Available data:

(* ===== verification/EditorLogic.v ===== *)
(** * Editor: reasoning about transactions

    Inversion of successful transactions, the statements they are made of, and
    the sequence of revision numbers, which only grows. *)
From S2P Require Import Prelude Tables ApprovalDomain Database Schema EditorDomain EditorTables.
Local Open Scope Z_scope.

Section inversion.
Context `{UuidText}.

Lemma tbind_ok {A B} (m : TX A) (f : A -> TX B) u s b s' :
  (m ≫= f) u s = (inr b, s') <-> exists a s1, m u s = (inr a, s1) /\ f a u s1 = (inr b, s').
Proof.
  unfold mbind, TX_bind. destruct (m u s) as [[e|a] s1]; split.
  - done.
  - by intros (? & ? & ? & _).
  - eauto.
  - by intros (? & ? & [= <- <-] & ?).
Qed.

Lemma tret_ok {A} (a b : A) u s s' : (mret a : TX A) u s = (inr b, s') <-> b = a /\ s' = s.
Proof. unfold mret, TX_ret. split; [by intros [= <- <-]|by intros [-> ->]]. Qed.

Lemma tfail_ok {A} e (b : A) u s s' : tfail e u s = (inr b, s') <-> False.
Proof. by split. Qed.

Lemma tlift_ok {A} (r : Result A) b u s s' : tlift r u s = (inr b, s') <-> r = inr b /\ s' = s.
Proof. unfold tlift. split; [by intros [= <- <-]|by intros [-> ->]]. Qed.

Lemma twhen_ok b e x u s s' : twhen b e u s = (inr x, s') <-> b = false /\ s' = s.
Proof.
  destruct b, x; simpl; unfold mret, TX_ret, tfail; split; try done; [by intros [? _]| |].
  - by intros [= <-].
  - by intros [_ ->].
Qed.

Lemma sql_now_ok t u s s' : sql_now u s = (inr t, s') <-> t = dw_now u /\ s' = s.
Proof. unfold sql_now. split; [by intros [= <- <-]|by intros [-> ->]]. Qed.

Lemma gen_random_uuid_ok x u s s' :
  gen_random_uuid u s = (inr x, s') <->
  x = dw_uuid u (ts_uuids s) /\ s' = mkTxState (S (ts_uuids s)) (ts_store s).
Proof. unfold gen_random_uuid. split; [by intros [= <- <-]|by intros [-> ->]]. Qed.

Lemma select_ok {A} (q : EditStore -> A) a u s s' :
  select q u s = (inr a, s') <-> a = q (ts_store s) /\ s' = s.
Proof. unfold select. split; [by intros [= <- <-]|by intros [-> ->]]. Qed.

Lemma select_row_ok {A} (q : EditStore -> option A) a u s s' :
  select_row q u s = (inr a, s') <-> q (ts_store s) = Some a /\ s' = s.
Proof.
  unfold select_row. destruct (q (ts_store s)); split; try done.
  - by intros [= <- <-].
  - by intros [[= ->] ->].
  - by intros [? _].
Qed.

Lemma statement_ok {A} (f : EditStore -> Result (A * EditStore)) a u s s' :
  statement f u s = (inr a, s') <->
  exists st, f (ts_store s) = inr (a, st) /\ s' = mkTxState (ts_uuids s) st.
Proof.
  unfold statement. destruct (f (ts_store s)) as [e|[b st]]; split; try done.
  - by intros (? & ? & _).
  - intros [= <- <-]. eauto.
  - by intros (? & [= <- <-] & ->).
Qed.

Lemma execute_ok f x u s s' :
  execute f u s = (inr x, s') <-> exists st, f (ts_store s) = inr st /\ s' = mkTxState (ts_uuids s) st.
Proof.
  unfold execute. rewrite statement_ok. destruct x. destruct (f (ts_store s)) as [e|st]; split.
  - by intros (? & ? & _).
  - by intros (? & ? & _).
  - intros (? & [= <-] & ->). eauto.
  - intros (? & [= <-] & ->). eauto.
Qed.

Lemma twrap_ok {A} fmt (m : TX A) a u s s' : twrap fmt m u s = (inr a, s') <-> m u s = (inr a, s').
Proof. unfold twrap. by destruct (m u s) as [[e|b] s1]. Qed.

Lemma tmap_err_ok {A} f (m : TX A) a u s s' : tmap_err f m u s = (inr a, s') <-> m u s = (inr a, s').
Proof. unfold tmap_err. by destruct (m u s) as [[e|b] s1]. Qed.

Lemma nextval_ok n u s s' :
  nextval u s = (inr n, s') <->
  n = es_revision_seq (ts_store s) + 1 /\ (2 ^ 63 - 1 <? n) = false
  /\ s' = mkTxState (ts_uuids s) (with_seq n (ts_store s)).
Proof.
  unfold nextval. rewrite statement_ok. cbv zeta.
  destruct (2 ^ 63 - 1 <? es_revision_seq (ts_store s) + 1) eqn:Hn; split.
  - by intros (? & ? & _).
  - intros (-> & ? & _). congruence.
  - by intros (? & [= <- <-] & ->).
  - intros (-> & _ & ->). eauto.
Qed.

Lemma run_tx_ok {A} (m : TX A) u st a st' :
  run_tx m u st = (inr a, st') <-> exists s, m u (mkTxState 0 st) = (inr a, s) /\ st' = ts_store s.
Proof.
  unfold run_tx. destruct (m u (mkTxState 0 st)) as [[e|b] s]; split; try done.
  - by intros (? & ? & _).
  - intros [= <- <-]. eauto.
  - by intros (? & [= <- <-] & ->).
Qed.
End inversion.

(** Decompose a successful transaction into its statements. *)
Ltac tx_inv :=
  repeat match goal with
  | H : (_ ≫= _) _ _ = (inr _, _) |- _ => apply tbind_ok in H as (? & ? & ? & ?)
  | H : mret _ _ _ = (inr _, _) |- _ => apply tret_ok in H as [? ?]; subst
  | H : tfail _ _ _ = (inr _, _) |- _ => by apply tfail_ok in H
  | H : tlift _ _ _ = (inr _, _) |- _ => apply tlift_ok in H as [? ?]; subst
  | H : twhen _ _ _ _ = (inr _, _) |- _ => apply twhen_ok in H as [? ?]; subst
  | H : sql_now _ _ = (inr _, _) |- _ => apply sql_now_ok in H as [? ?]; subst
  | H : gen_random_uuid _ _ = (inr _, _) |- _ => apply gen_random_uuid_ok in H as [? ?]; subst
  | H : select _ _ _ = (inr _, _) |- _ => apply select_ok in H as [? ?]; subst
  | H : select_row _ _ _ = (inr _, _) |- _ => apply select_row_ok in H as [? ?]; subst
  | H : execute _ _ _ = (inr _, _) |- _ => apply execute_ok in H as (? & ? & ?); subst
  | H : nextval _ _ = (inr _, _) |- _ => apply nextval_ok in H as (? & ? & ?); subst
  | H : statement _ _ _ = (inr _, _) |- _ => apply statement_ok in H as (? & ? & ?); subst
  | H : twrap _ _ _ _ = (inr _, _) |- _ => apply twrap_ok in H
  | H : tmap_err _ _ _ _ = (inr _, _) |- _ => apply tmap_err_ok in H
  | H : run_tx _ _ _ = (inr _, _) |- _ => apply run_tx_ok in H as (? & ? & ?); subst
  | x : _ * _ |- _ => destruct x
  | _ => progress simpl in *
  end.

(** ** The sequence *)

(** Whatever a transaction does, and whether it fails, the sequence does not go
    back. *)
Definition seq_grows `{UuidText} {A} (m : TX A) : Prop :=
  forall u s r s', m u s = (r, s') -> es_revision_seq (ts_store s) <= es_revision_seq (ts_store s').

Section sequence.
Context `{UuidText}.

Lemma seq_bind {A B} (m : TX A) (f : A -> TX B) :
  seq_grows m -> (forall a, seq_grows (f a)) -> seq_grows (m ≫= f).
Proof.
  intros Hm Hf u s r s'. unfold mbind, TX_bind. destruct (m u s) as [[e|a] s1] eqn:Hs.
  - intros [= <- <-]. by eapply Hm.
  - intros Hr. etrans; [by eapply Hm|by eapply Hf].
Qed.

Lemma seq_pure {A} (m : TX A) :
  (forall u s, ts_store (m u s).2 = ts_store s) -> seq_grows m.
Proof. intros Hm u s r s' Hr. specialize (Hm u s). rewrite Hr in Hm. simpl in Hm. by rewrite Hm. Qed.

Lemma seq_statement {A} (f : EditStore -> Result (A * EditStore)) :
  (forall st a st', f st = inr (a, st') -> es_revision_seq st <= es_revision_seq st') ->
  seq_grows (statement f).
Proof.
  intros Hf u s r s'. unfold statement. destruct (f (ts_store s)) as [e|[a st]] eqn:Hs; intros [= <- <-].
  - lia.
  - by eapply Hf.
Qed.

Lemma seq_execute f :
  (forall st st', f st = inr st' -> es_revision_seq st' = es_revision_seq st) -> seq_grows (execute f).
Proof.
  intros Hf. apply seq_statement. intros st a st'. destruct (f st) as [e|st1] eqn:Hs; [done|].
  intros [= <- <-]. by rewrite (Hf st st1).
Qed.

Lemma seq_twrap {A} fmt (m : TX A) : seq_grows m -> seq_grows (twrap fmt m).
Proof.
  intros Hm u s r s'. unfold twrap. destruct (m u s) as [[e|a] s1] eqn:Hs; intros [= <- <-]; by eapply Hm.
Qed.

Lemma seq_tmap_err {A} f (m : TX A) : seq_grows m -> seq_grows (tmap_err f m).
Proof.
  intros Hm u s r s'. unfold tmap_err. destruct (m u s) as [[e|a] s1] eqn:Hs; intros [= <- <-]; by eapply Hm.
Qed.

Lemma seq_update_documents cond upd st n st' :
  update_documents cond upd st = inr (n, st') -> es_revision_seq st <= es_revision_seq st'.
Proof. unfold update_documents. destruct (update_where _ _ _) as [e|[k rows]]; [done|]. by intros [= <- <-]. Qed.

Lemma seq_update_sessions cond upd st n st' :
  update_sessions cond upd st = inr (n, st') -> es_revision_seq st <= es_revision_seq st'.
Proof. unfold update_sessions. destruct (update_where _ _ _) as [e|[k rows]]; [done|]. by intros [= <- <-]. Qed.

Lemma seq_nextval : seq_grows nextval.
Proof.
  apply seq_statement. intros st a st'. cbv zeta. destruct (_ <? _); [done|]. intros [= <- <-]. simpl. lia.
Qed.

(** What is left of a store by a failed transaction. *)
Lemma run_tx_failed {A} (m : TX A) u st e st' :
  seq_grows m -> run_tx m u st = (inl e, st') ->
  exists n, es_revision_seq st <= n /\ st' = with_seq n st.
Proof.
  intros Hm. unfold run_tx. destruct (m u (mkTxState 0 st)) as [[e'|a] s] eqn:Hs; [|done].
  intros [= <- <-]. eexists. split; [|done]. by apply Hm in Hs.
Qed.
End sequence.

Work required:
The task calls for all lines in the entries that hold "twhen".

Task output:
Lemma twhen_ok b e x u s s' : twhen b e u s = (inr x, s') <-> b = false /\ s' = s.
  | H : twhen _ _ _ _ = (inr _, _) |- _ => apply twhen_ok in H as [? ?]; subst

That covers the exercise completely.